* **Assignment**
So that nothing is lost, write out all the lines below exactly.

(Saved entries)
(** Sorting gives one form to all orders of the entries. *)
Lemma sort_canonical v v' :
  json_wf v → json_equiv v v' → sort_json_objects v = sort_json_objects v'.
Proof.
  revert v'. induction v as [| | | |l IH|m IH] using Value.value_ind; intros v' Hwf He;
    inversion He as [|? l' Hl|? m' m'' Hp Hm]; subst; try done.
  - simpl. f_equal. inversion Hwf as [| | | |? Hw|]; subst. clear He Hwf.
    revert IH Hw. induction Hl as [|x y l l' Hxy _ IHl]; intros IH Hw; [done|].
    inversion IH; inversion Hw; subst. simpl. f_equal; [auto|by apply IHl].
  - simpl. f_equal. f_equal. inversion Hwf as [| | | | |? Hnd Hw]; subst.
    assert (∀ m, (List.map (λ kv : string * Value Num, (kv.1, sort_json_objects kv.2)) m).*1 = m.*1) as Hk
      by (intros l; induction l as [|x l IHl]; simpl; [done|f_equal; exact IHl]).
    transitivity (btree_collect (List.map (λ kv, (kv.1, sort_json_objects kv.2)) m')).
    { apply btree_collect_perm; [by rewrite Hk|]. by apply (Permutation_map _). }
    f_equal. rewrite Hp in IH, Hw. clear -IH Hw Hm.
    induction Hm as [|x y l l' [Hxy1 Hxy2] _ IHl]; [done|].
    inversion IH; inversion Hw; subst. simpl. f_equal; [|by apply IHl].
    f_equal; [done|]. auto.
Qed.

Lemma btree_iter_perm {V} (m : gmap string V) : btree_iter m ≡ₚ map_to_list m.
Proof.
  apply NoDup_Permutation.
  - apply (NoDup_fmap_1 fst). rewrite btree_iter_fst. apply NoDup_btree_keys.
  - apply NoDup_map_to_list.
  - intros [k v]. by rewrite elem_of_btree_iter, elem_of_map_to_list.
Qed.

(** Sorting changes only the order of entries. *)
Lemma sort_equiv v : json_wf v → json_equiv v (sort_json_objects v).
Proof.
  induction v as [| | | |l IH|m IH] using Value.value_ind; intros Hwf; try apply je_refl.
  - inversion Hwf as [| | | |? Hw|]; subst. simpl. apply je_array. clear Hwf.
    induction l as [|x l IHl]; [constructor|]. inversion IH; inversion Hw; subst.
    simpl. constructor; auto.
  - inversion Hwf as [| | | | |? Hnd Hw]; subst. simpl.
    set (f := λ kv : string * Value Num, (kv.1, sort_json_objects kv.2)).
    assert ((f <$> m).*1 = m.*1) as Hk by (rewrite <-list_fmap_compose; by apply list_fmap_ext).
    assert (btree_iter (btree_collect (f <$> m)) ≡ₚ f <$> m) as Hp.
    { rewrite btree_iter_perm. unfold btree_collect.
      rewrite map_to_list_to_map; [by rewrite reverse_Permutation|].
      by rewrite reverse_Permutation, Hk. }
    assert (Forall2 (λ b a, a.1 = b.1 ∧ json_equiv a.2 b.2) (f <$> m) m) as H2.
    { clear -IH Hw. induction m as [|[k x] m IHm]; [constructor|].
      inversion IH; inversion Hw; subst. simpl. constructor; [split; [done|]; simpl in *; auto|auto]. }
    symmetry in Hp. destruct (Permutation_Forall2 Hp H2) as (m' & Hm' & H3).
    apply (je_object m m'); [done|]. by apply Forall2_flip.
Qed.
End Canonical.

Lemma beq_eq {Num} `{EqDecision Num} (v v' : Value Num) : Value.beq v v' = true → v = v'.
Proof.
  revert v'. induction v as [|b|n|s|l IH|m IH] using Value.value_ind; intros [|b'|n'|s'|l'|m'];
    try discriminate; simpl.
  - done.
  - by intros ->%Bool.eqb_prop.
  - by intros ->%bool_decide_eq_true.
  - by intros ->%bool_decide_eq_true.
  - intros H. f_equal. revert l' H. induction IH as [|x l Hx _ IHl]; intros [|x' l'];
      try discriminate; [done|]. intros [H1 H2]%andb_true_iff. f_equal; auto.
  - intros H. f_equal. revert m' H. induction IH as [|[k x] l Hx _ IHl]; intros [|[k' x'] l'];
      try discriminate; [done|]. simpl in *.
    intros [[H0%bool_decide_eq_true H1]%andb_true_iff H2]%andb_true_iff.
    f_equal; [f_equal; auto|auto].
Qed.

* **Your solution**
(** Sorting gives one form to all orders of the entries. *)
Lemma sort_canonical v v' :
  json_wf v → json_equiv v v' → sort_json_objects v = sort_json_objects v'.
Proof.
  revert v'. induction v as [| | | |l IH|m IH] using Value.value_ind; intros v' Hwf He;
    inversion He as [|? l' Hl|? m' m'' Hp Hm]; subst; try done.
  - simpl. f_equal. inversion Hwf as [| | | |? Hw|]; subst. clear He Hwf.
    revert IH Hw. induction Hl as [|x y l l' Hxy _ IHl]; intros IH Hw; [done|].
    inversion IH; inversion Hw; subst. simpl. f_equal; [auto|by apply IHl].
  - simpl. f_equal. f_equal. inversion Hwf as [| | | | |? Hnd Hw]; subst.
    assert (∀ m, (List.map (λ kv : string * Value Num, (kv.1, sort_json_objects kv.2)) m).*1 = m.*1) as Hk
      by (intros l; induction l as [|x l IHl]; simpl; [done|f_equal; exact IHl]).
    transitivity (btree_collect (List.map (λ kv, (kv.1, sort_json_objects kv.2)) m')).
    { apply btree_collect_perm; [by rewrite Hk|]. by apply (Permutation_map _). }
    f_equal. rewrite Hp in IH, Hw. clear -IH Hw Hm.
    induction Hm as [|x y l l' [Hxy1 Hxy2] _ IHl]; [done|].
    inversion IH; inversion Hw; subst. simpl. f_equal; [|by apply IHl].
    f_equal; [done|]. auto.
Qed.

Lemma btree_iter_perm {V} (m : gmap string V) : btree_iter m ≡ₚ map_to_list m.
Proof.
  apply NoDup_Permutation.
  - apply (NoDup_fmap_1 fst). rewrite btree_iter_fst. apply NoDup_btree_keys.
  - apply NoDup_map_to_list.
  - intros [k v]. by rewrite elem_of_btree_iter, elem_of_map_to_list.
Qed.

(** Sorting changes only the order of entries. *)
Lemma sort_equiv v : json_wf v → json_equiv v (sort_json_objects v).
Proof.
  induction v as [| | | |l IH|m IH] using Value.value_ind; intros Hwf; try apply je_refl.
  - inversion Hwf as [| | | |? Hw|]; subst. simpl. apply je_array. clear Hwf.
    induction l as [|x l IHl]; [constructor|]. inversion IH; inversion Hw; subst.
    simpl. constructor; auto.
  - inversion Hwf as [| | | | |? Hnd Hw]; subst. simpl.
    set (f := λ kv : string * Value Num, (kv.1, sort_json_objects kv.2)).
    assert ((f <$> m).*1 = m.*1) as Hk by (rewrite <-list_fmap_compose; by apply list_fmap_ext).
    assert (btree_iter (btree_collect (f <$> m)) ≡ₚ f <$> m) as Hp.
    { rewrite btree_iter_perm. unfold btree_collect.
      rewrite map_to_list_to_map; [by rewrite reverse_Permutation|].
      by rewrite reverse_Permutation, Hk. }
    assert (Forall2 (λ b a, a.1 = b.1 ∧ json_equiv a.2 b.2) (f <$> m) m) as H2.
    { clear -IH Hw. induction m as [|[k x] m IHm]; [constructor|].
      inversion IH; inversion Hw; subst. simpl. constructor; [split; [done|]; simpl in *; auto|auto]. }
    symmetry in Hp. destruct (Permutation_Forall2 Hp H2) as (m' & Hm' & H3).
    apply (je_object m m'); [done|]. by apply Forall2_flip.
Qed.
End Canonical.

Lemma beq_eq {Num} `{EqDecision Num} (v v' : Value Num) : Value.beq v v' = true → v = v'.
Proof.
  revert v'. induction v as [|b|n|s|l IH|m IH] using Value.value_ind; intros [|b'|n'|s'|l'|m'];
    try discriminate; simpl.
  - done.
  - by intros ->%Bool.eqb_prop.
  - by intros ->%bool_decide_eq_true.
  - by intros ->%bool_decide_eq_true.
  - intros H. f_equal. revert l' H. induction IH as [|x l Hx _ IHl]; intros [|x' l'];
      try discriminate; [done|]. intros [H1 H2]%andb_true_iff. f_equal; auto.
  - intros H. f_equal. revert m' H. induction IH as [|[k x] l Hx _ IHl]; intros [|[k' x'] l'];
      try discriminate; [done|]. simpl in *.
    intros [[H0%bool_decide_eq_true H1]%andb_true_iff H2]%andb_true_iff.
    f_equal; [f_equal; auto|auto].
Qed.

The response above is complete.